**YOUR GOAL**
In the entries below, find the lines with the word "required" and copy them.

Top of WORKING DATA

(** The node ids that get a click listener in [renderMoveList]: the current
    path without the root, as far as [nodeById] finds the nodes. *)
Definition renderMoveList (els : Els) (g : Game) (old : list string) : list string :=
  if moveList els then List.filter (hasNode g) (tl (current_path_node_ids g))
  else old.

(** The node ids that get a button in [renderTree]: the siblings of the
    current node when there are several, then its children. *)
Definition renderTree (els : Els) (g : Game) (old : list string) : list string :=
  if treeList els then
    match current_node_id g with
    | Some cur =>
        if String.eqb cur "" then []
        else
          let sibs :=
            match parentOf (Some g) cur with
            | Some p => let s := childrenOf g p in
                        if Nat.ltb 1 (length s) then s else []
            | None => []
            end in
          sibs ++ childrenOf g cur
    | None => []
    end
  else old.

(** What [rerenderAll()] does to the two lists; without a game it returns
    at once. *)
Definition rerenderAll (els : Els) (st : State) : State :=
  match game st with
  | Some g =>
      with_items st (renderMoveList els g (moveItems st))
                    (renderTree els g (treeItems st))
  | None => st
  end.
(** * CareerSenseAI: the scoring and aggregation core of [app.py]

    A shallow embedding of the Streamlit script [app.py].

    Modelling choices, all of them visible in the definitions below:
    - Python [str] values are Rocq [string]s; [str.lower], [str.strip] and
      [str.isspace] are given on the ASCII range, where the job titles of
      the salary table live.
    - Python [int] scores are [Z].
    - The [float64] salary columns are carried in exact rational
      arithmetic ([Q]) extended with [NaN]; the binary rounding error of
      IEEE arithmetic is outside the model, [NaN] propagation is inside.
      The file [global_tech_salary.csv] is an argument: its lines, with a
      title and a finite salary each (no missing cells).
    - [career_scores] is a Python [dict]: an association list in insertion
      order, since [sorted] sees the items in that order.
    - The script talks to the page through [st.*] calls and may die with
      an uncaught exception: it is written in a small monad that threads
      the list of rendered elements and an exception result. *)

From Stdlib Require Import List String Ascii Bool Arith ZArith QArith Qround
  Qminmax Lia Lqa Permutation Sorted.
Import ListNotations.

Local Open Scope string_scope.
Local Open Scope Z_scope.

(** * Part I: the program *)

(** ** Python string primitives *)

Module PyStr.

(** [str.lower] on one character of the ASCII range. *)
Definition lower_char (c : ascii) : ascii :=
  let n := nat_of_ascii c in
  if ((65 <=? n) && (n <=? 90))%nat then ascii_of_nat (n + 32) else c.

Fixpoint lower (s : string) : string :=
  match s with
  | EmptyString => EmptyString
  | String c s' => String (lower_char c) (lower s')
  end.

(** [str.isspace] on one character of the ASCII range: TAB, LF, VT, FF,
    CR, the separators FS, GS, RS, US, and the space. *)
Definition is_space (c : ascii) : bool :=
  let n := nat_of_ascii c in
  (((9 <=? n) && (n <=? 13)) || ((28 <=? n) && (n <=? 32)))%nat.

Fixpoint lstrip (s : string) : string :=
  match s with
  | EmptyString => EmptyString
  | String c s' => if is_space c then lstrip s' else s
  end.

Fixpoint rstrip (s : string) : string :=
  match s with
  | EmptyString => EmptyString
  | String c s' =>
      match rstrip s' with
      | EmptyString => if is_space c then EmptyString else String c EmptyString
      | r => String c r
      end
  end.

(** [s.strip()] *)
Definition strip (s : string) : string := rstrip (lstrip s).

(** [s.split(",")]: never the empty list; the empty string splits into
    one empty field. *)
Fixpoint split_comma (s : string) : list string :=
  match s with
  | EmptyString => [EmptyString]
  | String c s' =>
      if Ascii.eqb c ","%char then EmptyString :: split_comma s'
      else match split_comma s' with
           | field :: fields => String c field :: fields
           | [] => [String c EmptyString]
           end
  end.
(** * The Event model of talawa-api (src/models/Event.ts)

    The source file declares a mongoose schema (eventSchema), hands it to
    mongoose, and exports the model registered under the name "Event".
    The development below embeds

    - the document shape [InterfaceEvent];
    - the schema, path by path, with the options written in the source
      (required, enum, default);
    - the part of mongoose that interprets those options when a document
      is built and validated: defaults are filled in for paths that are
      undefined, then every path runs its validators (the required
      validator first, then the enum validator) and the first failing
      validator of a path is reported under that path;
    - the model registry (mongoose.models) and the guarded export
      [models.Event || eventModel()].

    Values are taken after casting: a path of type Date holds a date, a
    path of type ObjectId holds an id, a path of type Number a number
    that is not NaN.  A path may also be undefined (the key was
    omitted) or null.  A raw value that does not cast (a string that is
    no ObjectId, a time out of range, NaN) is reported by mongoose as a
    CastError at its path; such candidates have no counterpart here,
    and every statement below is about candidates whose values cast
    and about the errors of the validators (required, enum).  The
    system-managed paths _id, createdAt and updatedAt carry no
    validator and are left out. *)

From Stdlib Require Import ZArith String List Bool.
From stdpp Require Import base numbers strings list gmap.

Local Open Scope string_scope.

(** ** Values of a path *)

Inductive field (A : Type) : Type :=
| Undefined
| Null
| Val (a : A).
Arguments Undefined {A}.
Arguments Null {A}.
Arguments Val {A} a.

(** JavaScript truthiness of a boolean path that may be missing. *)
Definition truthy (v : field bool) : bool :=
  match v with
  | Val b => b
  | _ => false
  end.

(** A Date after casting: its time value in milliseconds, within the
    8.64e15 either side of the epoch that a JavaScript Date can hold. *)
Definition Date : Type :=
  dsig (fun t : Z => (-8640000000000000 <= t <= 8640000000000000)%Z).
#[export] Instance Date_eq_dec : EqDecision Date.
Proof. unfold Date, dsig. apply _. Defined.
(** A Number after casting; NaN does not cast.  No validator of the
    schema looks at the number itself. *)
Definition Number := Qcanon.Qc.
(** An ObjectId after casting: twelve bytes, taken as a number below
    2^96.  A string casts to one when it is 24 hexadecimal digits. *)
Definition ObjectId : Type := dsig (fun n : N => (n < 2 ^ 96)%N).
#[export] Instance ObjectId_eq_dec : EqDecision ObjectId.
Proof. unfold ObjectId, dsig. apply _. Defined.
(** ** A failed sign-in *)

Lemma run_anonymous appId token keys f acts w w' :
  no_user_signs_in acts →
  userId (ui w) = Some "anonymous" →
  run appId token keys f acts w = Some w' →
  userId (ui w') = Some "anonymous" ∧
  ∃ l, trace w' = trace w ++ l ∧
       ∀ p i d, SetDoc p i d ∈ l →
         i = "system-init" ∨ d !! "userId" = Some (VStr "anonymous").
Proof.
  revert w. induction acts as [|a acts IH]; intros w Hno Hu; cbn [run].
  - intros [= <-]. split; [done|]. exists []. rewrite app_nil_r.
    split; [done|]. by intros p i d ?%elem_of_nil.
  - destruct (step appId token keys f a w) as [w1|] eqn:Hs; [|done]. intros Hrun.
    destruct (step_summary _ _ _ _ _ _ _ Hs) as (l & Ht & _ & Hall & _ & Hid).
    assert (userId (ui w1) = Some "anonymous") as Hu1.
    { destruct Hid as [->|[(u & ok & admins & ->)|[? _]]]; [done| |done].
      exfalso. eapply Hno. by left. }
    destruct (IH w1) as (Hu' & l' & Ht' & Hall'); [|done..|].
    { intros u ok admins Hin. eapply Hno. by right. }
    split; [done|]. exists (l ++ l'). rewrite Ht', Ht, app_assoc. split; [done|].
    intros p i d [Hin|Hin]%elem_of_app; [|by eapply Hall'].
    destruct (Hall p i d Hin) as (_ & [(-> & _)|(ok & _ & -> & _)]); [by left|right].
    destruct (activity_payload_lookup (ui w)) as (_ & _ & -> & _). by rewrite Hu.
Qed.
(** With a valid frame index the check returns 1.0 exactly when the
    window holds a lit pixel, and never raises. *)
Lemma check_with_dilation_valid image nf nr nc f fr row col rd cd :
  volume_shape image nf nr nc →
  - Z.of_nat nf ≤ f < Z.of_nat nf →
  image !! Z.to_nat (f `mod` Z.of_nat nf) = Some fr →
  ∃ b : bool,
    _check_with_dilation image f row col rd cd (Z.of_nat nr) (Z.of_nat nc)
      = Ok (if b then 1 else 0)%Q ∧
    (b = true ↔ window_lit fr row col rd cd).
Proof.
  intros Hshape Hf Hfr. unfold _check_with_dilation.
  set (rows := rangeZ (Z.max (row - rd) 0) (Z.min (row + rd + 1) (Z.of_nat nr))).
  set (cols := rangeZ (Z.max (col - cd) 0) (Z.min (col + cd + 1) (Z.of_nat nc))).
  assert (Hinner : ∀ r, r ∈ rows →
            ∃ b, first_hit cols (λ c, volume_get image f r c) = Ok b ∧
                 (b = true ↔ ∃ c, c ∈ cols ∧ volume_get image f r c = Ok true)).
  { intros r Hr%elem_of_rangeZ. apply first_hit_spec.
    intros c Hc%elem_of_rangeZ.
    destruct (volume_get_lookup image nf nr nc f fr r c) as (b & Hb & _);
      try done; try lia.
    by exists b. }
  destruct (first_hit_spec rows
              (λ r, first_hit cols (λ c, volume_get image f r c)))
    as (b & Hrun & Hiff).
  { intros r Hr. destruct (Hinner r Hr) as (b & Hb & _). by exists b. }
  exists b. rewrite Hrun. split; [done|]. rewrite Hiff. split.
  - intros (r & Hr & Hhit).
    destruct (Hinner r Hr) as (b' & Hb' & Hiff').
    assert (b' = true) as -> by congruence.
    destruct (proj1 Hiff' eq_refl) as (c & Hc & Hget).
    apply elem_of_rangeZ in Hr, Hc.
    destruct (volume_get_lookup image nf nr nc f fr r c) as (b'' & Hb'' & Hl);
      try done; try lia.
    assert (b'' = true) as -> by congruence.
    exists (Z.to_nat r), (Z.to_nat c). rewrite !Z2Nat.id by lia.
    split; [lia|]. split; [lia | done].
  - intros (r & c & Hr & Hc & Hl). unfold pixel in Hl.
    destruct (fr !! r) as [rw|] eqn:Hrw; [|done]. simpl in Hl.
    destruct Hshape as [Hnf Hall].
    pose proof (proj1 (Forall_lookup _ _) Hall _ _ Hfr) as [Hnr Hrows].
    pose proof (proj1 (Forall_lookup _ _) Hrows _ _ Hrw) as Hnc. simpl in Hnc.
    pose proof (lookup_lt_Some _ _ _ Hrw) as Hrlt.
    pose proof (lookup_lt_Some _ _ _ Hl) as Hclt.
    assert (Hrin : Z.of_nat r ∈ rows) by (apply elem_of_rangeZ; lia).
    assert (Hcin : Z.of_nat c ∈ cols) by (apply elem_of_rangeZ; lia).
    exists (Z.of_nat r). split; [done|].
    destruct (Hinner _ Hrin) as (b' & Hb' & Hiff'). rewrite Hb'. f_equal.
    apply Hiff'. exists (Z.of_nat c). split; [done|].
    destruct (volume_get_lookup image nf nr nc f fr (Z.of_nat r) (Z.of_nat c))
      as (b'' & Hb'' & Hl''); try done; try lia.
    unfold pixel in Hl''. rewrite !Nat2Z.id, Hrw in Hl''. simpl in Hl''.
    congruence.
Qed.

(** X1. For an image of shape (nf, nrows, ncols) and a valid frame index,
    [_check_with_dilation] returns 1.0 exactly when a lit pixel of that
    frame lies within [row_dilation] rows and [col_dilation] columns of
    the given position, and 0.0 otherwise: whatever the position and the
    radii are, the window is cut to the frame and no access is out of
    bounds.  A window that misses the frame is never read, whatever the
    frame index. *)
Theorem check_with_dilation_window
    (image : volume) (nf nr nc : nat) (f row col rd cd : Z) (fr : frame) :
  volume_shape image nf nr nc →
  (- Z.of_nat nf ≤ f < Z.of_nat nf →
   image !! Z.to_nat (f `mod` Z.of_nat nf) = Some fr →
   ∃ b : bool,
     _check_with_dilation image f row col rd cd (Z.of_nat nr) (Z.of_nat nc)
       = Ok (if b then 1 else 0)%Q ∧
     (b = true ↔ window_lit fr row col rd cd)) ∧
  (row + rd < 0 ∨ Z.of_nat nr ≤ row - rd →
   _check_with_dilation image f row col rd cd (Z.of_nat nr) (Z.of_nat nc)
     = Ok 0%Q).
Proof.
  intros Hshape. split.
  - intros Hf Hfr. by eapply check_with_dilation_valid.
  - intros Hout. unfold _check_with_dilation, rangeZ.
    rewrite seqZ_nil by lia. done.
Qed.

Bottom of WORKING DATA

**EXPECTED OUTPUT**
      (required, enum, default);
      undefined, then every path runs its validators (the required
    and about the errors of the validators (required, enum).  The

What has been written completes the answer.